This isn't even clear what you mean by the supremum, but I'm apt to say no*. The definition is $$\|A\| = \sup_{\|f\|=1} \|Af\| = \sup_{f\neq 0} \frac{\|Af\|}{\|f\|}$$ Since you also have the norm $$\|Af\| = \max_{0 \leq x \leq 1} |Af(x)| = \sup_{0 \leq x \leq 1} |Af(x)|$$ floating around, you need to be more clear about your intentions when you write the supremum.

[*If you meant $\|A\| = \sup_\limits{\|f\|=1 \\ 0 \leq x \leq 1} |Af(x)|$, then the answer would be "yes", but it would be an irregular use that doesn't match anything else you've written]

Is the final answer an inequality?

If you fix a couple notational issues (and one error) in your solution, you'll have shown an inequality $\|A\| \leq 1$. However, this is not the final answer, since you are tasked with actually computing $\|A\|$.

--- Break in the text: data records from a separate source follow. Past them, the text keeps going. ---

(** C1, amended.  On the five lines of the example the conversion returns a
    device without peripherals and prints one warning: the first line matches
    neither comment pattern, the third records the name [UART_UART_CTRL], and
    so the define [UART_CTRL] is attributed to no peripheral.  The tree of the
    example is what the conversion returns when the register comment is
    written [/* UART :: CTRL */], the description stands on the define and the
    field comment is [/* UART :: CTRL :: Enable bit [0:0] */]. *)
Theorem uart_example (device_name device_description : string) :
  parse_header_to_device_tree uart_header device_name device_description
  = Ok (Device.mk device_name device_description [], [warning "UART_CTRL"])
  /\ parse_header_lines uart_header
     = Ok (mkParsedHeader
             [("UART_CTRL", RegAddrDesc.mk 4096 "UART_CTRL")]
             [("UART_CTRL_ENABLE", Props.mk (Some 0%Z) (Some 1%Z))]
             []
             [("UART_UART_CTRL", "UART")]
             [("UART_UART_CTRL", "UART_CTRL")])
  /\ parse_header_to_device_tree uart_header_in_format device_name
       device_description
     = Ok (uart_tree device_name device_description, [])
  /\ describes_uart (uart_tree device_name device_description).
Proof.
  repeat split; try (vm_compute; reflexivity).
  unfold describes_uart, uart_tree. cbn.
  do 3 eexists. repeat split; reflexivity.
Qed.

(** ** Grouping *)

Module GroupFacts.
Import Dict DictFacts StrFacts.

Section Tables.
Variables fp fr : Dict.t string.

Lemma group_step_split (g : Groups) (e : list string)
    (it : string * RegAddrDesc.t) :
  group_step fp fr (g, e) it
  = (groups_step fp fr g it, (e ++ printed fp fr it)%list).
Proof.
  destruct it as [k ad]. unfold group_step, groups_step, printed. simpl.
  destruct (attributed fp fr k) as [[p r]|]; [|reflexivity].
  now rewrite app_nil_r.
Qed.

Lemma group_fold_split (l : Dict.t RegAddrDesc.t) :
  forall g e,
    fold_left (group_step fp fr) l (g, e)
    = (fold_left (groups_step fp fr) l g,
       (e ++ flat_map (printed fp fr) l)%list).
Proof.
  induction l as [|it l IH]; intros g e; cbn [fold_left flat_map].
  - now rewrite app_nil_r.
  - rewrite group_step_split, IH. now rewrite <- app_assoc.
Qed.

(** A register that is in a group stays there. *)
Lemma groups_step_keeps (g : Groups) it p x :
  (exists regs, get p g = Some regs /\ In x regs) ->
  exists regs, get p (groups_step fp fr g it) = Some regs /\ In x regs.
Proof.
  intros [regs [G I]]. unfold groups_step.
  destruct (attributed fp fr (fst it)) as [[p' r]|]; [|now exists regs].
  destruct (String.eqb_spec p p') as [->|N].
  - rewrite get_upd_same, G. eexists. split; [reflexivity|].
    apply in_or_app. now left.
  - rewrite get_upd_other by exact N. now exists regs.
Qed.

Lemma groups_fold_keeps (l : Dict.t RegAddrDesc.t) :
  forall (g : Groups) p x,
    (exists regs, get p g = Some regs /\ In x regs) ->
    exists regs,
      get p (fold_left (groups_step fp fr) l g) = Some regs /\ In x regs.
Proof.
  induction l as [|it l IH]; intros g p x H; simpl; [exact H|].
  apply IH. now apply groups_step_keeps.
Qed.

Let's clean up the notation. I'll run through a full solution (in particular, note where I've included $x$ and where I didn't):

First, setting $K(x,y)=x$, we have $$|Af(x)| = \left|\int_0^1 xf(y)\,dy\right| \leq x\int_0^1|f(y)|\,dy \leq x\int_0^1\|f\|\,dy = x\|f\|$$ Therefore $$\|Af\| = \max_{0\leq x \leq 1}|Af(x)| \leq \max_{0\leq x \leq 1} x\|f\| = \|f\|$$ and $$\|A\| = \sup_{f \neq 0}\frac{\|Af\|}{\|f\|} \leq 1,$$

To show the other direction, we need to go back to the definition. Noting that $f_0(x) = 1$ implies $\|f_0\| = 1$ and $Af_0(x) = x$, we have $$\|A\| \geq \frac{\|Af_0\|}{\|f_0\|} = \|Af_0\| = \max_{0 \leq x \leq 1} |Af_0(x)| = \max_{0 \leq x \leq 1} |x| = 1$$ so $\|A\| = 1$.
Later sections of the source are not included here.